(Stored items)
Lemma downloadUpdate_request_error_witness :
  let env := serving (HttpResponse 200 (Some "2000") [repeat x51 700] (Some "ECONNRESET")) in
  let w := (downloadUpdate packaged_app env "http://x/u.zip").1 in
  deferred w = Rejected "ECONNRESET" /\
  notified w = [TotalSize (JStr "2000"); ReceivedSize (JNum 700)] /\
  exists rest,
    trace w = extraction_calls packaged_app env ++
              [EHttpGet "http://x/u.zip"; ECreateWriteStream (zip_path env);
               ECreateReadStream (zip_path env); ECreateAppendStream (runtime_path env);
               EPipe (zip_path env) (runtime_path env)] ++ rest.
Proof.
  apply (proj2 (downloadUpdate_request_error packaged_app
                  (serving (HttpResponse 200 (Some "2000") [repeat x51 700]
                              (Some "ECONNRESET")))
                  "http://x/u.zip" eq_refl eq_refl)
           (Some "2000") [repeat x51 700] "ECONNRESET" eq_refl eq_refl).
Defined.

(** X19. Failures of the merge reject with their error.  When the
    append onto the runtime file fails, neither [unlink] nor [rename] is
    called, so the archive stays in the scratch directory.  When the
    final [rename] fails the promise is rejected with that error, and the
    [resolve] that follows it in the callback has no effect. *)
Theorem downloadUpdate_merge_failure (self : nwup) (env : Env) (updateLocation : string)
    (content_length : option string) (chunks : list (list byte)) (e : string) :
  isDevMode self = false -> extraction_ok env = true ->
  download env = HttpResponse 200 content_length chunks None ->
  zip_write_err env = None ->
  let w := (downloadUpdate self env updateLocation).1 in
  (merge_write_err env = Some e ->
   deferred w = Rejected e /\
   forallb (fun c => match c with EUnlink _ | ERename _ _ => false | _ => true end)
           (trace w) = true) /\
  (merge_write_err env = None -> unlink_err env = None -> rename_err env = Some e ->
   deferred w = Rejected e).
Proof.
  intros Hdev Hok Hdl Hzip w. subst w. unfold extraction_ok in Hok. dl_unfold.
  rewrite Hdev, Hdl, Hzip. dl_paths env. run_cb.
  destruct (mkdirp_err env); [done|].
  destruct (disk env !! process_execPath env); [|done].
  destruct (runtime_write_err env); [done|]. run_cb.
  rewrite (bool_decide_false (200%Z ≠ 200%Z)) by (intros H; exact (H eq_refl)).
  run_cb. rewrite request_data_run. cbn.
  rewrite (foldl_append_to updatePath chunks _ []) by by rewrite lookup_insert_eq.
  rewrite lookup_insert_eq. cbn.
  split.
  - intros ->. done.
  - intros -> -> ->. run_cb. by destruct (rename_answers_first env).
Qed.

Lemma downloadUpdate_merge_failure_witness :
  let env := env_with {[ "C:\app\app.exe" := packaged_exe ]} None None None None None
               (Some "EPERM") (HttpResponse 200 (Some "2000") payload_chunks None) in
  deferred (downloadUpdate packaged_app env "http://x/u.zip").1 = Rejected "EPERM".
Proof.
  apply (downloadUpdate_merge_failure packaged_app
           (env_with {[ "C:\app\app.exe" := packaged_exe ]} None None None None None
              (Some "EPERM") (HttpResponse 200 (Some "2000") payload_chunks None))
           "http://x/u.zip" (Some "2000") payload_chunks "EPERM");
    vm_compute; reflexivity.
Defined.

(** The files a fulfilled run leaves. *)
Lemma downloadUpdate_fulfilled_files self env updateLocation p :
  deferred (downloadUpdate self env updateLocation).1 = Fulfilled p ->
  files (downloadUpdate self env updateLocation).1 !! runtime_path env = None /\
  (unlink_err env = None ->
   files (downloadUpdate self env updateLocation).1 !! zip_path env = None) /\
  (unlink_err env <> None ->
   is_Some (files (downloadUpdate self env updateLocation).1 !! zip_path env)) /\
  (forall q, q <> runtime_path env -> q <> zip_path env -> q <> staged_path env ->
             files (downloadUpdate self env updateLocation).1 !! q = disk env !! q).
Proof.
  dl_unfold.
  destruct (isDevMode self); [done|].
  dl_paths env. run_cb.
  destruct (mkdirp_err env) as [e|]; [done|]. run_cb.
  destruct (disk env !! process_execPath env) as [exe|] eqn:Hexe; [|done].
  destruct (runtime_write_err env) as [e|]; [done|]. run_cb.
  destruct (download env) as [e|status cl chunks late]; [done|]. run_cb.
  destruct (bool_decide_reflect (status ≠ 200%Z)) as [Hst|Hst]; run_cb.
  { rewrite request_data_run. cbn.
    destruct late; run_cb; repeat dl_step env; done. }
  destruct (zip_write_err env) as [e|]; [done|]. run_cb.
  rewrite request_data_run. cbn.
  destruct late as [e|]; run_cb.
  { repeat dl_step env; done. }
  rewrite (foldl_append_to updatePath chunks _ []) by by rewrite lookup_insert_eq.
  rewrite lookup_insert_eq. cbn.
  destruct (merge_write_err env) as [e|]; [done|]. run_cb.
  assert (Hmerged :
    append_to runtimePath (concat chunks)
      (<[updatePath:=concat chunks]>
         (<[updatePath:=[]]>
            (<[runtimePath:=read_range 0 (runtimesize self) exe]> (disk env))))
    !! runtimePath = Some (read_range 0 (runtimesize self) exe ++ concat chunks)).
  { unfold append_to.
    by rewrite lookup_insert_eq, !(lookup_insert_ne _ updatePath runtimePath),
      lookup_insert_eq by done. }
  destruct (rename_answers_first env); run_cb.
  - destruct (rename_err env) as [e|]; run_cb.
    { by destruct (unlink_err env). }
    rewrite Hmerged. cbn.
    destruct (unlink_err env) as [e|]; run_cb; intros _.
    + split; [|split; [done|split]].
      * by rewrite lookup_insert_ne, lookup_delete_eq.
      * intros _. unfold append_to.
        rewrite lookup_insert_ne, lookup_delete_ne, lookup_insert_ne,
          lookup_insert_eq by done. done.
      * intros q H1 H2 H3. unfold append_to.
        by rewrite lookup_insert_ne, lookup_delete_ne, !lookup_insert_ne by done.
    + split; [|split; [|split; [done|]]].
      * by rewrite lookup_delete_ne, lookup_insert_ne, lookup_delete_eq.
      * intros _. by rewrite lookup_delete_eq.
      * intros q H1 H2 H3. unfold append_to.
        by rewrite lookup_delete_ne, lookup_insert_ne, lookup_delete_ne,
          !lookup_insert_ne by done.
  - destruct (unlink_err env) as [e|]; run_cb.
    { destruct (rename_err env); run_cb; [done|]. by destruct (_ !! runtimePath). }
    destruct (rename_err env) as [e|]; run_cb; [done|].
    rewrite lookup_delete_ne, Hmerged by done. cbn. intros _.
    split; [|split; [|split; [done|]]].
    + by rewrite lookup_insert_ne, lookup_delete_eq.
    + intros _. by rewrite lookup_insert_ne, lookup_delete_ne, lookup_delete_eq.
    + intros q H1 H2 H3. unfold append_to.
      by rewrite lookup_insert_ne, !lookup_delete_ne, !lookup_insert_ne by done.
Qed.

WORK TASK:
In full and exactly as written, reproduce the records above.

RESULT OF THIS TASK:
Lemma downloadUpdate_request_error_witness :
  let env := serving (HttpResponse 200 (Some "2000") [repeat x51 700] (Some "ECONNRESET")) in
  let w := (downloadUpdate packaged_app env "http://x/u.zip").1 in
  deferred w = Rejected "ECONNRESET" /\
  notified w = [TotalSize (JStr "2000"); ReceivedSize (JNum 700)] /\
  exists rest,
    trace w = extraction_calls packaged_app env ++
              [EHttpGet "http://x/u.zip"; ECreateWriteStream (zip_path env);
               ECreateReadStream (zip_path env); ECreateAppendStream (runtime_path env);
               EPipe (zip_path env) (runtime_path env)] ++ rest.
Proof.
  apply (proj2 (downloadUpdate_request_error packaged_app
                  (serving (HttpResponse 200 (Some "2000") [repeat x51 700]
                              (Some "ECONNRESET")))
                  "http://x/u.zip" eq_refl eq_refl)
           (Some "2000") [repeat x51 700] "ECONNRESET" eq_refl eq_refl).
Defined.

(** X19. Failures of the merge reject with their error.  When the
    append onto the runtime file fails, neither [unlink] nor [rename] is
    called, so the archive stays in the scratch directory.  When the
    final [rename] fails the promise is rejected with that error, and the
    [resolve] that follows it in the callback has no effect. *)
Theorem downloadUpdate_merge_failure (self : nwup) (env : Env) (updateLocation : string)
    (content_length : option string) (chunks : list (list byte)) (e : string) :
  isDevMode self = false -> extraction_ok env = true ->
  download env = HttpResponse 200 content_length chunks None ->
  zip_write_err env = None ->
  let w := (downloadUpdate self env updateLocation).1 in
  (merge_write_err env = Some e ->
   deferred w = Rejected e /\
   forallb (fun c => match c with EUnlink _ | ERename _ _ => false | _ => true end)
           (trace w) = true) /\
  (merge_write_err env = None -> unlink_err env = None -> rename_err env = Some e ->
   deferred w = Rejected e).
Proof.
  intros Hdev Hok Hdl Hzip w. subst w. unfold extraction_ok in Hok. dl_unfold.
  rewrite Hdev, Hdl, Hzip. dl_paths env. run_cb.
  destruct (mkdirp_err env); [done|].
  destruct (disk env !! process_execPath env); [|done].
  destruct (runtime_write_err env); [done|]. run_cb.
  rewrite (bool_decide_false (200%Z ≠ 200%Z)) by (intros H; exact (H eq_refl)).
  run_cb. rewrite request_data_run. cbn.
  rewrite (foldl_append_to updatePath chunks _ []) by by rewrite lookup_insert_eq.
  rewrite lookup_insert_eq. cbn.
  split.
  - intros ->. done.
  - intros -> -> ->. run_cb. by destruct (rename_answers_first env).
Qed.

Lemma downloadUpdate_merge_failure_witness :
  let env := env_with {[ "C:\app\app.exe" := packaged_exe ]} None None None None None
               (Some "EPERM") (HttpResponse 200 (Some "2000") payload_chunks None) in
  deferred (downloadUpdate packaged_app env "http://x/u.zip").1 = Rejected "EPERM".
Proof.
  apply (downloadUpdate_merge_failure packaged_app
           (env_with {[ "C:\app\app.exe" := packaged_exe ]} None None None None None
              (Some "EPERM") (HttpResponse 200 (Some "2000") payload_chunks None))
           "http://x/u.zip" (Some "2000") payload_chunks "EPERM");
    vm_compute; reflexivity.
Defined.

(** The files a fulfilled run leaves. *)
Lemma downloadUpdate_fulfilled_files self env updateLocation p :
  deferred (downloadUpdate self env updateLocation).1 = Fulfilled p ->
  files (downloadUpdate self env updateLocation).1 !! runtime_path env = None /\
  (unlink_err env = None ->
   files (downloadUpdate self env updateLocation).1 !! zip_path env = None) /\
  (unlink_err env <> None ->
   is_Some (files (downloadUpdate self env updateLocation).1 !! zip_path env)) /\
  (forall q, q <> runtime_path env -> q <> zip_path env -> q <> staged_path env ->
             files (downloadUpdate self env updateLocation).1 !! q = disk env !! q).
Proof.
  dl_unfold.
  destruct (isDevMode self); [done|].
  dl_paths env. run_cb.
  destruct (mkdirp_err env) as [e|]; [done|]. run_cb.
  destruct (disk env !! process_execPath env) as [exe|] eqn:Hexe; [|done].
  destruct (runtime_write_err env) as [e|]; [done|]. run_cb.
  destruct (download env) as [e|status cl chunks late]; [done|]. run_cb.
  destruct (bool_decide_reflect (status ≠ 200%Z)) as [Hst|Hst]; run_cb.
  { rewrite request_data_run. cbn.
    destruct late; run_cb; repeat dl_step env; done. }
  destruct (zip_write_err env) as [e|]; [done|]. run_cb.
  rewrite request_data_run. cbn.
  destruct late as [e|]; run_cb.
  { repeat dl_step env; done. }
  rewrite (foldl_append_to updatePath chunks _ []) by by rewrite lookup_insert_eq.
  rewrite lookup_insert_eq. cbn.
  destruct (merge_write_err env) as [e|]; [done|]. run_cb.
  assert (Hmerged :
    append_to runtimePath (concat chunks)
      (<[updatePath:=concat chunks]>
         (<[updatePath:=[]]>
            (<[runtimePath:=read_range 0 (runtimesize self) exe]> (disk env))))
    !! runtimePath = Some (read_range 0 (runtimesize self) exe ++ concat chunks)).
  { unfold append_to.
    by rewrite lookup_insert_eq, !(lookup_insert_ne _ updatePath runtimePath),
      lookup_insert_eq by done. }
  destruct (rename_answers_first env); run_cb.
  - destruct (rename_err env) as [e|]; run_cb.
    { by destruct (unlink_err env). }
    rewrite Hmerged. cbn.
    destruct (unlink_err env) as [e|]; run_cb; intros _.
    + split; [|split; [done|split]].
      * by rewrite lookup_insert_ne, lookup_delete_eq.
      * intros _. unfold append_to.
        rewrite lookup_insert_ne, lookup_delete_ne, lookup_insert_ne,
          lookup_insert_eq by done. done.
      * intros q H1 H2 H3. unfold append_to.
        by rewrite lookup_insert_ne, lookup_delete_ne, !lookup_insert_ne by done.
    + split; [|split; [|split; [done|]]].
      * by rewrite lookup_delete_ne, lookup_insert_ne, lookup_delete_eq.
      * intros _. by rewrite lookup_delete_eq.
      * intros q H1 H2 H3. unfold append_to.
        by rewrite lookup_delete_ne, lookup_insert_ne, lookup_delete_ne,
          !lookup_insert_ne by done.
  - destruct (unlink_err env) as [e|]; run_cb.
    { destruct (rename_err env); run_cb; [done|]. by destruct (_ !! runtimePath). }
    destruct (rename_err env) as [e|]; run_cb; [done|].
    rewrite lookup_delete_ne, Hmerged by done. cbn. intros _.
    split; [|split; [|split; [done|]]].
    + by rewrite lookup_insert_ne, lookup_delete_eq.
    + intros _. by rewrite lookup_insert_ne, lookup_delete_ne, lookup_delete_eq.
    + intros q H1 H2 H3. unfold append_to.
      by rewrite lookup_insert_ne, !lookup_delete_ne, !lookup_insert_ne by done.
Qed.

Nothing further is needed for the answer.